→ **What to do**
Only the lines of the data below from the one with "match v with" through the one with "let rs := b_state b in" are wanted. Repeat them exactly.

Segment Start: Exercise data

(* ===== verification/Claims.v ===== *)
(** Claims (internal/store/claims.go, with setStatusLocked of store.go): who is
    working on a node.  A [Board] is what the store's lock protects: the graph,
    the run state the journal replays to, and the claims sidecar.  Every
    operation runs under that lock, so it is one function from the board to a
    board and an answer; the clock and whether each disk write succeeds are
    arguments.  Reading the board is taken to succeed: the code answers a failed
    read of the graph or the run state with an error, and takes a sidecar it
    cannot read for the empty one, which is not followed here. *)

From S2P Require Import Prelude GoStr GoFloat GoTime Dsl Graph NodeTypes Workflow Roles State Readiness Effects Validate Permission.
From stdpp Require Import pretty.
From Stdlib Require Import Ascii.
Open Scope Z_scope.

Definition DefaultLease : Z := 30 * minute.
Definition MinLease : Z := minute.
Definition MaxLease : Z := 8 * hour.
Definition claimRetention : Z := 7 * 24 * hour.
Definition replayRetention : Z := hour.
Definition maxReplayed : nat := 256.

Record Claim := mkClaim {
  c_NodeID : string;
  c_Owner : string;
  c_At : Z;
  c_Expires : Z;
  c_Released : bool;
}.

#[export] Instance Claim_eq_dec : EqDecision Claim.
Proof. solve_decision. Defined.

Definition Live (c : option Claim) (now : Z) : bool :=
  match c with Some c => negb (c_Released c) && (now <? c_Expires c) | None => false end.

(** claimsFile; Replayed keeps the time of each request carried out. A null
    entry, possible only in a file edited by hand, is dropped by prune before
    any other use and is left out here. *)
Record claimsFile := mkClaimsFile {
  f_Claims : gmap string Claim;
  f_Replayed : gmap string Z;
}.

Definition newer (a b : string * Z) : bool := b.2 <? a.2.

(** The newest [maxReplayed] requests. Go's sort.Slice leaves the order of equal
    times open; here it is the order of [map_to_list]. *)
Definition keep_newest (m : gmap string Z) : gmap string Z :=
  if (maxReplayed <? size m)%nat
  then list_to_map (take maxReplayed (slice_stable newer (map_to_list m)))
  else m.

Definition prune (now : Z) (file : claimsFile) : claimsFile :=
  mkClaimsFile
    (filter (λ kv, now - c_Expires kv.2 ≤ claimRetention) (f_Claims file))
    (keep_newest (filter (λ kv, now - kv.2 ≤ replayRetention) (f_Replayed file))).

Definition clampLease (lease : Z) : Z :=
  if lease <=? 0 then DefaultLease
  else if lease <? MinLease then MinLease
  else if MaxLease <? lease then MaxLease
  else lease.

Definition alreadyDone (file : claimsFile) (requestID : string) : bool :=
  if String.eqb requestID EmptyString then false else bool_decide (is_Some (f_Replayed file !! requestID)).

(** record. *)
Definition record (requestID : string) (now : Z) (file : claimsFile) : claimsFile :=
  if String.eqb requestID EmptyString then file
  else mkClaimsFile (f_Claims file) (<[requestID := now]> (f_Replayed file)).

Definition set_claim (nodeID : string) (c : Claim) (file : claimsFile) : claimsFile :=
  mkClaimsFile (<[nodeID := c]> (f_Claims file)) (f_Replayed file).

Definition released (c : Claim) : Claim := mkClaim (c_NodeID c) (c_Owner c) (c_At c) (c_Expires c) true.
Definition extended (c : Claim) (expires : Z) : Claim := mkClaim (c_NodeID c) (c_Owner c) (c_At c) expires (c_Released c).

Record Board := mkBoard {
  b_graph : Graph;
  b_state : RunState;
  b_claims : claimsFile;
}.

Definition with_state (b : Board) (rs : RunState) : Board := mkBoard (b_graph b) rs (b_claims b).
Definition with_claims (b : Board) (file : claimsFile) : Board := mkBoard (b_graph b) (b_state b) file.

Definition option_list {A} (o : option A) : list A := match o with Some x => [x] | None => [] end.

(** Whether the journal append and the sidecar write succeed. *)
Record Io := mkIo { append_ok : bool; save_ok : bool }.

Inductive ClaimError :=
  | NeedsOwner
  | NoSuchNode (id : string)
  | Denied_ (d : Denied)
  | AlreadyClaimed (owner : string) (expires : Z)
  | NotOwner (owner : string)
  | NotClaimable (id : string)
  | UndefinedStatus (s : Status)
  | BadStatus (e : StatusError)
  | Unencodable
  | WriteFailed.

Section Claims.
Context `{Unicode}.

(** * setStatusLocked *)

Definition status_defined (g : Graph) (status : Status) : bool :=
  negb (has_prefix status customPrefix)
  || existsb (λ d, String.eqb (sd_ID d) status) (statusDefinitions (Some g)).

(** The last event, completed with what SetStatus does not know. *)
Definition annotate (ev : HistoryEvent) (from : Status) (note : string) (flags : gmap string value)
    (stateFlags : option (gmap string value)) : HistoryEvent :=
  mkHistoryEvent (he_ID ev) (he_T ev) (he_Event ev) (he_Node ev) from (he_To ev) (he_By ev) note
    (Some flags) (he_RecordedAt ev) stateFlags (he_Ref ev).

Definition map_last {A} (f : A → A) (xs : list A) : list A :=
  match last xs with Some x => removelast xs ++ [f x] | None => xs end.

(** json.Marshal refuses a number that is not finite. A list or map, which only
    a declared graph flag can hold, is taken to be encodable. *)
Definition encodable (v : value) : bool :=
  match v with VFloat64 f | VFloat32 f => negb (is_nan f || is_inf f) | _ => true end.

(** AppendJournalLine encodes the event. *)
Definition event_encodable (ev : HistoryEvent) : bool :=
  forallb (λ kv, encodable kv.2) (map_to_list (default ∅ (he_Flags ev)))
  && forallb (λ kv, encodable kv.2) (map_to_list (default ∅ (he_StateFlags ev))).

Definition setStatusLocked (io : Io) (wall : Z) (b : Board) (nodeID : string) (status : Status) (by_ note : string)
    : outcome ClaimError RunState :=
  let g := b_graph b in
  match NodeByID g nodeID with
  | None => Fail (NoSuchNode nodeID)
  | Some node =>
      let t := TypeOf (Some g) (Some node) in
      if String.eqb (nt_Completion t) CompletionNone then Fail (Denied_ (noStatusError nodeID t))
      else if negb (status_defined g status) then Fail (UndefinedStatus status)
      else
        let rs := b_state b in
        let from := default EmptyString (ComputeStatuses g (Some rs) !! nodeID) in
        if negb (CanTransition from status) then Fail (BadStatus (InvalidTransition from status))
        else match SetStatus rs nodeID status by_ wall with
             | Ok rs1 =>
                 let flags := if String.eqb status StatusDone
                              then ApplyEffects (Some node) (Some (default ∅ (rs_Flags rs1))) else rs_Flags rs1 in
                 let rs2 := mkRunState (rs_StartedAt rs1) (rs_Nodes rs1) flags (rs_History rs1) in
                 let rs3 := with_history rs2
                              (map_last (λ ev, annotate ev from note (EffectiveFlags g (Some rs2)) flags) (rs_History rs2)) in
                 if negb (forallb event_encodable (option_list (last (rs_History rs3)))) then Fail Unencodable
                 else if append_ok io then Ok rs3 else Fail WriteFailed
             | Fail e => Fail (BadStatus e)
             | Panic => Panic
             | OutOfFuel => OutOfFuel
             end
  end.

(** * ClaimNode *)

Record ClaimResult := mkClaimResult {
  cr_Claim : option Claim;
  cr_State : RunState;
  cr_Node : option ReadyNode;
}.

(** The checks before the board is looked at: node, write access, role, type. *)
Definition claim_refusal (actor : Actor) (g : Graph) (nodeID : string) : option ClaimError :=
  match NodeByID g nodeID with
  | None => Some (NoSuchNode nodeID)
  | Some node =>
      match checkNodeWrite actor (Some node) with
      | Some d => Some (Denied_ d)
      | None =>
          match checkRole actor g CapClaim (Some node) with
          | Some d => Some (Denied_ d)
          | None =>
              let t := TypeOf (Some g) (Some node) in
              if IsAgent actor && String.eqb (nt_AgentMode t) AgentNone
              then Some (Denied_ (NodeTypeDenied nodeID (nt_ID t) CodeNodeTypeForbidsAgent StatusForbidden))
              else None
          end
      end
  end.

(** A node whose holder gave up: a claim record not released, in progress. *)
Definition abandoned (b : Board) (nodeID : string) (existing : option Claim) : bool :=
  match existing with
  | Some c => negb (c_Released c)
              && bool_decide (ComputeStatuses (b_graph b) (Some (b_state b)) !! nodeID = Some StatusInProgress)
  | None => false
  end.

Definition ready_task (b : Board) (nodeID : string) : option ReadyNode :=
  find (λ t, String.eqb (rn_ID t) nodeID) (Ready (ComputeReadiness (Some (b_graph b)) (Some (b_state b)))).

(** ClaimNode from the readiness test on: a holder that does not hold the node.
    When only the sidecar write fails, the status write has already happened. *)
Definition claim_fresh (io : Io) (nodeID owner : string) (lease : Z) (requestID : string) (now wall : Z)
    (b : Board) (file : claimsFile) : Board * outcome ClaimError ClaimResult :=
  let task := ready_task b nodeID in
  if negb (bool_decide (is_Some task)) && negb (abandoned b nodeID (f_Claims file !! nodeID))
  then (b, Fail (NotClaimable nodeID))
  else match setStatusLocked io wall b nodeID StatusInProgress owner ("claimed by " +:+ owner) with
       | Ok rs =>
           let claim := mkClaim nodeID owner now (now + clampLease lease) false in
           if save_ok io
           then (mkBoard (b_graph b) rs (record requestID now (set_claim nodeID claim file)),
                 Ok (mkClaimResult (Some claim) rs task))
           else (with_state b rs, Fail WriteFailed)
       | Fail e => (b, Fail e)
       | Panic => (b, Panic)
       | OutOfFuel => (b, OutOfFuel)
       end.

Definition ClaimNode (io : Io) (actor : Actor) (nodeID owner : string) (lease : Z) (requestID : string) (now wall : Z)
    (b : Board) : Board * outcome ClaimError ClaimResult :=
  let owner := trim_space owner in
  if String.eqb owner EmptyString then (b, Fail NeedsOwner)
  else
    let file := prune now (b_claims b) in
    if alreadyDone file requestID then (b, Ok (mkClaimResult (f_Claims file !! nodeID) (b_state b) None))
    else match claim_refusal actor (b_graph b) nodeID with
         | Some e => (b, Fail e)
         | None =>
             match f_Claims file !! nodeID with
             | Some c =>
                 if Live (Some c) now then
                   if negb (String.eqb (c_Owner c) owner) then (b, Fail (AlreadyClaimed (c_Owner c) (c_Expires c)))
                   else
                     let c' := extended c (now + clampLease lease) in
                     if save_ok io
                     then (with_claims b (record requestID now (set_claim nodeID c' file)),
                           Ok (mkClaimResult (Some c') (b_state b) None))
                     else (b, Fail WriteFailed)
                 else claim_fresh io nodeID owner lease requestID now wall b file
             | None => claim_fresh io nodeID owner lease requestID now wall b file
             end
         end.

(** * ReleaseClaim *)

Definition ReleaseClaim (io : Io) (nodeID owner : string) (now wall : Z) (b : Board)
    : Board * outcome ClaimError unit :=
  let file := prune now (b_claims b) in
  match f_Claims file !! nodeID with
  | Some claim =>
      if negb (Live (Some claim) now) then (b, Fail (NotOwner EmptyString))
      else if negb (String.eqb (c_Owner claim) (trim_space owner)) then (b, Fail (NotOwner (c_Owner claim)))
      else match setStatusLocked io wall b nodeID StatusReady owner ("released by " +:+ owner) with
           | Ok rs =>
               if save_ok io
               then (mkBoard (b_graph b) rs (set_claim nodeID (released claim) file), Ok tt)
               else (with_state b rs, Fail WriteFailed)
           | Fail e => (b, Fail e)
           | Panic => (b, Panic)
           | OutOfFuel => (b, OutOfFuel)
           end
  | None => (b, Fail (NotOwner EmptyString))
  end.

(** * The readers *)

Definition ClaimFor (now : Z) (b : Board) (nodeID : string) : option Claim :=
  let claim := f_Claims (b_claims b) !! nodeID in
  if Live claim now then claim else None.

Definition LiveClaims (now : Z) (b : Board) : list Claim :=
  slice_stable (λ x y, string_ltb (c_NodeID x) (c_NodeID y))
    (List.filter (λ c, Live (Some c) now) (map_to_list (f_Claims (b_claims b))).*2).

(** * ReportStatus *)

(** The four checks before the sidecar is read, in their order. *)
Definition report_refusal (actor : Actor) (g : Graph) (nodeID : string) (status : Status) : option Denied :=
  let n := NodeByID g nodeID in
  match checkNodeWrite actor n with
  | Some d => Some d
  | None =>
      match checkStatusWrite actor g n status with
      | Some d => Some d
      | None =>
          match checkRole actor g CapStatus n with
          | Some d => Some d
          | None => checkStatusGate actor g n status
          end
      end
  end.

(** The switch on the owner: the note to record, and the claim as the caller
    leaves it. *)
Definition report_owner (now : Z) (claim : option Claim) (by_ note owner : string)
    : outcome ClaimError (string * option Claim) :=
  if String.eqb owner EmptyString then
    match claim with
    | Some c => if Live claim now && negb (String.eqb (c_Owner c) by_)
                then Ok (trim_space (note +:+ " (overriding " +:+ c_Owner c +:+ ")"), Some (released c))
                else Ok (note, claim)
    | None => Ok (note, None)
    end
  else match claim with
       | Some c => if negb (Live claim now) then Fail (NotOwner EmptyString)
                   else if negb (String.eqb (c_Owner c) owner) then Fail (NotOwner (c_Owner c))
                   else Ok (note, claim)
       | None => Fail (NotOwner EmptyString)
       end.

(** The claim once the status is written: finishing releases the node. *)
Definition settle_claim (g : Graph) (status : Status) (claim : option Claim) : option Claim :=
  if Settled status (statusDefinitions (Some g)) then released <$> claim else claim.

Definition put_claim (nodeID : string) (claim : option Claim) (file : claimsFile) : claimsFile :=
  match claim with Some c => set_claim nodeID c file | None => file end.

Definition ReportStatus (io : Io) (actor : Actor) (nodeID : string) (status : Status)
    (by_ note owner requestID : string) (now wall : Z) (b : Board) : Board * outcome ClaimError RunState :=
  match report_refusal actor (b_graph b) nodeID status with
  | Some d => (b, Fail (Denied_ d))
  | None =>
      let file := prune now (b_claims b) in
      if alreadyDone file requestID then (b, Ok (b_state b))
      else match report_owner now (f_Claims file !! nodeID) by_ note (trim_space owner) with
           | Ok (note, claim) =>
               match setStatusLocked io wall b nodeID status by_ note with
               | Ok rs =>
                   let file := record requestID now (put_claim nodeID (settle_claim (b_graph b) status claim) file) in
                   if save_ok io then (mkBoard (b_graph b) rs file, Ok rs)
                   else (with_state b rs, Fail WriteFailed)
               | Fail e => (b, Fail e)
               | Panic => (b, Panic)
               | OutOfFuel => (b, OutOfFuel)
               end
           | Fail e => (b, Fail e)
           | Panic => (b, Panic)
           | OutOfFuel => (b, OutOfFuel)
           end
  end.
End Claims.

Segment End: Exercise data

→ **Answer for this exercise**
  match v with VFloat64 f | VFloat32 f => negb (is_nan f || is_inf f) | _ => true end.

(** AppendJournalLine encodes the event. *)
Definition event_encodable (ev : HistoryEvent) : bool :=
  forallb (λ kv, encodable kv.2) (map_to_list (default ∅ (he_Flags ev)))
  && forallb (λ kv, encodable kv.2) (map_to_list (default ∅ (he_StateFlags ev))).

Definition setStatusLocked (io : Io) (wall : Z) (b : Board) (nodeID : string) (status : Status) (by_ note : string)
    : outcome ClaimError RunState :=
  let g := b_graph b in
  match NodeByID g nodeID with
  | None => Fail (NoSuchNode nodeID)
  | Some node =>
      let t := TypeOf (Some g) (Some node) in
      if String.eqb (nt_Completion t) CompletionNone then Fail (Denied_ (noStatusError nodeID t))
      else if negb (status_defined g status) then Fail (UndefinedStatus status)
      else
        let rs := b_state b in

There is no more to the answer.